Deep Sea Reverse Osmosis

Votes: 0
Views: 11770

What problem does your design idea solve?
What are the potential benefits?
How is your idea novel or an improvement on what is currently available in the marketplace?
Where would this idea be applied?
What is the market potential?
How does your design work?
How would your product be manufactured?
How would the production cost compare with products already in the marketplace?

1. The problem of fresh water shortages worldwide now and in the future, and high energy costs of desalination. Changes water from a finite source to an unlimited source by tapping into the other 97%

2. The benefits are that no one owns the ocean. Almost all of the world's oceans are deep enough for the deep sea reverse osmosis. No limit to human growth with unlimited fresh water resource.

3. My improvement over conventional reverse osmosis is that you don't have to pump water to high pressures, its already at high pressure because of the ocean depth. Pretreatment is easy and can be done automatically with no humans. Modular design allows production to be
scaled up enormously, produced easily and cheaply, and the boxes are replaceable.

4. This idea would be applied off the coast of any country with deep enough water, worldwide. 80% of the world population lives by the coast. The only companies that have the infrastructure to manufacture and distribute fresh water are oil companies with deep shore drilling rigs, tanker ships, and pipelines. The fresh water can be sold at a wholesale price to governments of other countries to distribute the water publicly at low cost to the citizens.

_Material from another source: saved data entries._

(** The fold computes the greatest of the lower bound and the elements. *)
Lemma max_from_attained (lo : Z) (xs : list Z) :
  JS.max_from lo xs = lo \/ In (JS.max_from lo xs) xs.
Proof.
  unfold JS.max_from. revert lo.
  induction xs as [|y xs IH]; intros lo; simpl; [now left|].
  destruct (IH (Z.max lo y)) as [H|H]; [|now right; right].
  rewrite H. destruct (Z.max_spec lo y) as [[_ ->]|[_ ->]]; [right; now left|now left].
Qed.

(** A percentage of a part of the whole lies between 0 and 100. *)
Lemma percentOf_bounds (x y : Z) :
  0 < y -> 0 <= x <= y -> 0 <= percentOf x y <= 100.
Proof.
  intros Hy Hx.
  pose proof (DoubleFacts.percentOf_mono 0 x y Hy ltac:(lia)) as Hlo.
  pose proof (DoubleFacts.percentOf_mono x y y Hy ltac:(lia)) as Hhi.
  rewrite DoubleFacts.percentOf_zero in Hlo.
  rewrite DoubleFacts.percentOf_full in Hhi by exact Hy. lia.
Qed.

(** The "done" figure of a habit whose id is not an inherited name is the
    number of its counted logs. *)
Lemma habitDone_count (logs : list (option HabitLog)) (h : Habit) :
  Obj.inherited (habit_id h) = false ->
  habitDone (completedByHabit logs) h
  = Obj.Num (Z.of_nat (List.length (List.filter (counted_for (habit_id h)) logs))).
Proof.
  intros Hh. unfold habitDone, Obj.get.
  rewrite (completedByHabit_lookup logs _ Hh). cbv zeta.
  destruct (Z.eqb_spec (Z.of_nat (List.length
              (List.filter (counted_for (habit_id h)) logs))) 0) as [E|E].
  - rewrite Hh, E. reflexivity.
  - now rewrite or_default_Some_0.
Qed.
(** * Opcode functions of the EVM core ([lib/opFns.js])

    A shallow embedding of the opcode handlers and of the helpers they
    share ([subGas], [subMemUsage], [memLoad], [memStore], [jumpIsValid],
    [checkCallMemCost], [checkOutOfGas], [makeCall]), with the properties
    that the specification states about them, and with further properties
    of the arithmetic, memory, storage, stack, log and call handlers read
    from the code.

    Conventions of the embedding.
    - A [BN] (bn.js big number) is a [Z]; a stack word is a [BN] in
      [0, 2^256).
    - A JavaScript [Number] holding an offset, a length or a counter is the
      integer it denotes, also a [Z]; JavaScript computes on such integers
      exactly up to [2^53], and the statements say where they need that.
    - A [Buffer] is a list of bytes, each byte a [Z] in [0, 256).
    - A handler runs in the monad [M]: it transforms the [RunState] and
      either returns or throws a [VmError]; what it has written to the
      state before throwing stays written, as in JavaScript.
    - The state manager and the child-frame runner are outside this file of
      the repository.  Their answers are taken from an [Env]ironment, their
      callbacks are run at once (a synchronous backend), and every call to
      them, and every call of the handler's own callback, is appended to the
      [trace] of the run state. *)

From Stdlib Require Import ZArith Lia Bool List.
From stdpp Require Import base list.
Import ListNotations.
Open Scope Z_scope.

(** ** bn.js *)

Module BN.

Definition BN := Z.

(** [notn(width)]: complement of the low [width] bits.  Exact for
    magnitudes below [2^width], the only ones the handlers pass. *)
Definition notn (width : Z) (x : BN) : BN := Z.lxor x (Z.ones width).

(** [fromTwos(width)]:
    [if (this.testn(width - 1)) return this.notn(width).iaddn(1).ineg()] *)
Definition fromTwos (width : Z) (x : BN) : BN :=
  if Z.testbit x (width - 1) then - (notn width x + 1) else x.

(** [toTwos(width)]:
    [if (this.negative !== 0) return this.abs().inotn(width).iaddn(1)] *)
Definition toTwos (width : Z) (x : BN) : BN :=
  if x <? 0 then notn width (Z.abs x) + 1 else x.

(** [div] truncates toward zero. *)
Definition div (a b : BN) : BN := Z.quot a b.

Definition isZero (a : BN) : bool := a =? 0.

End BN.

Definition TWO_POW256 : Z := 2 ^ 256.

Definition is_word (a : Z) : Prop := 0 <= a < TWO_POW256.

(** Two's-complement reading of a word, and its inverse. *)
Definition signed (a : Z) : Z := if a <? 2 ^ 255 then a else a - TWO_POW256.
Definition unsigned (x : Z) : Z := x mod TWO_POW256.

(** ** 0x05 SDIV *)

Definition SDIV (a b : BN.BN) : BN.BN :=
  let b := BN.fromTwos 256 b in
  if BN.isZero b then 0
  else BN.toTwos 256 (BN.div a b).

(** What the specification asks of SDIV: both operands read as
    two's-complement, quotient truncated toward zero, re-encoded. *)
Definition SDIV_spec (a b : Z) : Z :=
  if signed b =? 0 then 0 else unsigned (Z.quot (signed a) (signed b)).

(** ** Buffers, numbers and the fee schedule *)

Abbreviation Buffer := (list Z) (only parsing).
Abbreviation Address := (list Z) (only parsing).

Definition MAX_INT : Z := 9007199254740991.

(** The largest length of a JavaScript array, [2^32 - 1]: the memory of a
    frame is such an array, and an element's index is below this. *)
Definition MAX_ARRAY_LENGTH : Z := 4294967295.

(** [new BN(buffer)]: the big-endian value of the bytes; 0 for no bytes. *)
Definition bufferToBN (b : Buffer) : BN.BN :=
  fold_left (fun acc x => acc * 256 + x) b 0.

(** [utils.bufferToInt]: the same value as a [Number]; exact for a value
    of at most 53 bits, a safe integer. *)
Definition bufferToInt (b : Buffer) : Z := bufferToBN b.

(** [bn.toNumber()]: the value as a [Number], which bn.js gives for a
    number of at most 53 bits. *)
Definition toNumber (x : BN.BN) : Z := x.

(** [utils.unpad]: drops the leading zero bytes. *)
Fixpoint unpad (b : Buffer) : Buffer :=
  match b with
  | [] => []
  | x :: r => if x =? 0 then unpad r else b
  end.

(** [utils.setLengthLeft]: left-pads with zeros to [n] bytes, or keeps the
    last [n] bytes of a longer buffer. *)
Definition setLengthLeft (b : Buffer) (n : nat) : Buffer :=
  if (length b <? n)%nat then replicate (n - length b) 0 ++ b
  else drop (length b - n) b.
Definition set_prev_cycle (v : Z) s : Session E :=
  mkSession (ltc_encoder s) (ltc_enc_buf s) (ltc_enc_tcformat s) (ltc_buf_off s)
    (ltc_buf_len s) (ltc_speed s) (ltc_enc_byte s) (ltc_enc_pos s)
    (ltc_enc_cnt s) (restarting s) v (ltc_timecode_offset s)
    (ltc_timecode_negative_offset s) (ltc_out_latency_max s) (dbg s).

Definition set_timecode_offset (v : Z) (neg : bool) s : Session E :=
  mkSession (ltc_encoder s) (ltc_enc_buf s) (ltc_enc_tcformat s) (ltc_buf_off s)
    (ltc_buf_len s) (ltc_speed s) (ltc_enc_byte s) (ltc_enc_pos s)
    (ltc_enc_cnt s) (restarting s) (ltc_prev_cycle s) v
    neg (ltc_out_latency_max s) (dbg s).

Definition set_dbg (v : list Event) s : Session E :=
  mkSession (ltc_encoder s) (ltc_enc_buf s) (ltc_enc_tcformat s) (ltc_buf_off s)
    (ltc_buf_len s) (ltc_speed s) (ltc_enc_byte s) (ltc_enc_pos s)
    (ltc_enc_cnt s) (restarting s) (ltc_prev_cycle s) (ltc_timecode_offset s)
    (ltc_timecode_negative_offset s) (ltc_out_latency_max s) v.

(** [DEBUG_TRACE (DEBUG::TXLTC, ...)] *)
Definition trace (ev : Event) s : Session E := set_dbg (ev :: dbg s) s.

End Updates.

(** ** Memory primitives on the byte buffer and on the port buffer *)

(** [memmove (&buf[dst], &buf[src], count)] *)
Definition memmove (buf : Z -> Z) (dst src count : Z) : Z -> Z :=
  fun j => if (dst <=? j) && (j <? dst + count) then buf (j - dst + src) else buf j.

(** [memset (&buf[dst], v, count)] *)
Definition memset (buf : Z -> Z) (dst v count : Z) : Z -> Z :=
  fun j => if (dst <=? j) && (j <? dst + count) then v else buf j.

(** The copy that [ltc_encoder_get_buffer (e, &buf[dst])] makes. *)
Definition copy_out (buf : Z -> Z) (dst : Z) (l : list Z) : Z -> Z :=
  fun j => if (dst <=? j) && (j <? dst + Z.of_nat (length l))
           then nth (Z.to_nat (j - dst)) l 0 else buf j.
Lemma demo_lines_first_min_last : first_min (dists demo_lines 5) 2.
Proof.
  exists (Rabs (2 - 5)). split; [reflexivity |].
  rewrite (Rabs_left (2 - 5)) by lra. split.
  - intros j w Hj. destruct j as [| [| [| j]]]; simpl in Hj;
      try (destruct j; discriminate); inversion Hj;
      rewrite Rabs_left by lra; lra.
  - intros j w Hlt Hj. destruct j as [| [| j]]; simpl in Hj; try lia;
      inversion Hj; rewrite Rabs_left by lra; lra.
Qed.

Lemma slice_1d_fails_on_last_line_witness :
  Fields.slice_1d ["e"%string] [] demo_lines demo_lines [0; 1] [demo_field]
    5 ((1 + 2) / 2) = Raise IndexError /\
  Fields.slice_1d ["e"%string] [] demo_lines demo_lines [0; 1] [demo_field]
    ((0 + 1) / 2) 5 = Raise IndexError.
Proof.
  split.
  - destruct (slice_1d_fails_on_last_line ["e"%string] [] demo_lines
                demo_lines [0; 1] [demo_field] 5 ((1 + 2) / 2) 2%nat 1%nat
                demo_lines_first_min_last) as [H _].
    apply H. reflexivity.
  - destruct (slice_1d_fails_on_last_line ["e"%string] [] demo_lines
                demo_lines [0; 1] [demo_field] ((0 + 1) / 2) 5 0%nat 2%nat)
      as [_ H].
    + apply (midway_first_min demo_lines 0 0 1);
        [exact demo_lines_increasing | reflexivity | reflexivity].
    + apply H.
      * simpl. lia.
      * exact demo_lines_first_min_last.
      * reflexivity.
Defined.

(** X20. On a mesh without x lines, or without y lines, the slicer fails
    with a ValueError (argmin of an empty sequence) unless an IndexError
    on x comes first. *)
Theorem slice_1d_fails_on_empty_mesh
    (efield_names hfield_names : list string) (xlines ylines zlines : list R)
    (fields3d : list (list Fields.array3)) (x0 y0 : R) (ix : nat) :
  (exists msg,
     Fields.slice_1d efield_names hfield_names [] ylines zlines fields3d
       x0 y0 = Raise (ValueError msg)) /\
  (first_min (dists xlines x0) ix -> (S ix < length xlines)%nat ->
   exists msg,
     Fields.slice_1d efield_names hfield_names xlines [] zlines fields3d
       x0 y0 = Raise (ValueError msg)).
Proof.
  split; [eexists; reflexivity |].
  intros Hix Hx. unfold Fields.slice_1d, Fields.nearest.
  apply argmin_first_min in Hix. unfold dists in Hix. rewrite Hix.
  cbn [obind].
  destruct (FieldsFacts.getitem_lt xlines ix) as (xa & _ & ->); [lia |].
  cbn [obind]. replace (ix + 1)%nat with (S ix) by lia.
  destruct (FieldsFacts.getitem_lt xlines (S ix)) as (xb & _ & ->); [lia |].
  cbn [obind map argmin]. eexists. reflexivity.
Qed.

Lemma slice_1d_fails_on_empty_mesh_witness :
  (exists msg,
     Fields.slice_1d ["e"%string] [] [] demo_lines [0; 1] [demo_field]
       1 1 = Raise (ValueError msg)) /\
  (exists msg,
     Fields.slice_1d ["e"%string] [] demo_lines [] [0; 1] [demo_field]
       ((0 + 1) / 2) 1 = Raise (ValueError msg)).
Proof.
  destruct (slice_1d_fails_on_empty_mesh ["e"%string] [] demo_lines
              demo_lines [0; 1] [demo_field] ((0 + 1) / 2) 1 0%nat)
    as [H1 H2].
  split; [exact H1 |]. apply H2.
  - apply (midway_first_min demo_lines 0 0 1);
      [exact demo_lines_increasing | reflexivity | reflexivity].
  - simpl. lia.
Defined.

(** X21. Whenever the slicer returns, the coordinates it reports are mesh
    lines, no mesh line is nearer to the requested location, and each has a
    successor line on its axis. *)
Theorem slice_1d_reports_nearest_lines
    (efield_names hfield_names : list string) (xlines ylines zlines : list R)
    (fields3d : list (list Fields.array3)) (x0 y0 : R) (s : Fields.slices) :
  Fields.slice_1d efield_names hfield_names xlines ylines zlines fields3d
    x0 y0 = Return s ->
  exists ix iy,
    nth_error xlines ix = Some (Fields.x0_used s) /\
    nth_error ylines iy = Some (Fields.y0_used s) /\
    (S ix < length xlines)%nat /\ (S iy < length ylines)%nat /\
    (forall x, In x xlines ->
       Rabs (Fields.x0_used s - x0) <= Rabs (x - x0)) /\
    (forall y, In y ylines ->
       Rabs (Fields.y0_used s - y0) <= Rabs (y - y0)).
Proof.
  intros H.
  destruct (slice_1d_inv _ _ _ _ _ _ _ _ _ H)
    as (ix & iy & xb & yb & Hix & Hiy & Hxa & Hxb & Hya & Hyb & _).
  exists ix, iy. split; [exact Hxa |]. split; [exact Hya |].
  split; [apply nth_error_Some; rewrite Hxb; discriminate |].
  split; [apply nth_error_Some; rewrite Hyb; discriminate |].
  assert (Hnear : forall lines c i u,
            first_min (dists lines c) i -> nth_error lines i = Some u ->
            forall x, In x lines -> Rabs (u - c) <= Rabs (x - c)).
  { intros lines c i u (v & Hv & Hle & _) Hu x Hin.
    unfold dists in Hv, Hle. rewrite nth_error_map, Hu in Hv.
    inversion Hv; subst v.
    destruct (In_nth_error _ _ Hin) as (j & Hj).
    apply (Hle j). rewrite nth_error_map, Hj. reflexivity. }
  split; [eapply Hnear; eassumption | eapply Hnear; eassumption].
Qed.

5. The market potential is that there are almost 7 billion people and they all drink water. and all the food they eat requires fresh water to grow.

6. Steps of operation

1) the water at the depth of operation would be at least 800 psi which is about 1800 feet below sea level.
2) water flows through a fine sand filter/charcoal filter to remove large particles.
3) an antiscalant will be pumped into the box right after the first filter.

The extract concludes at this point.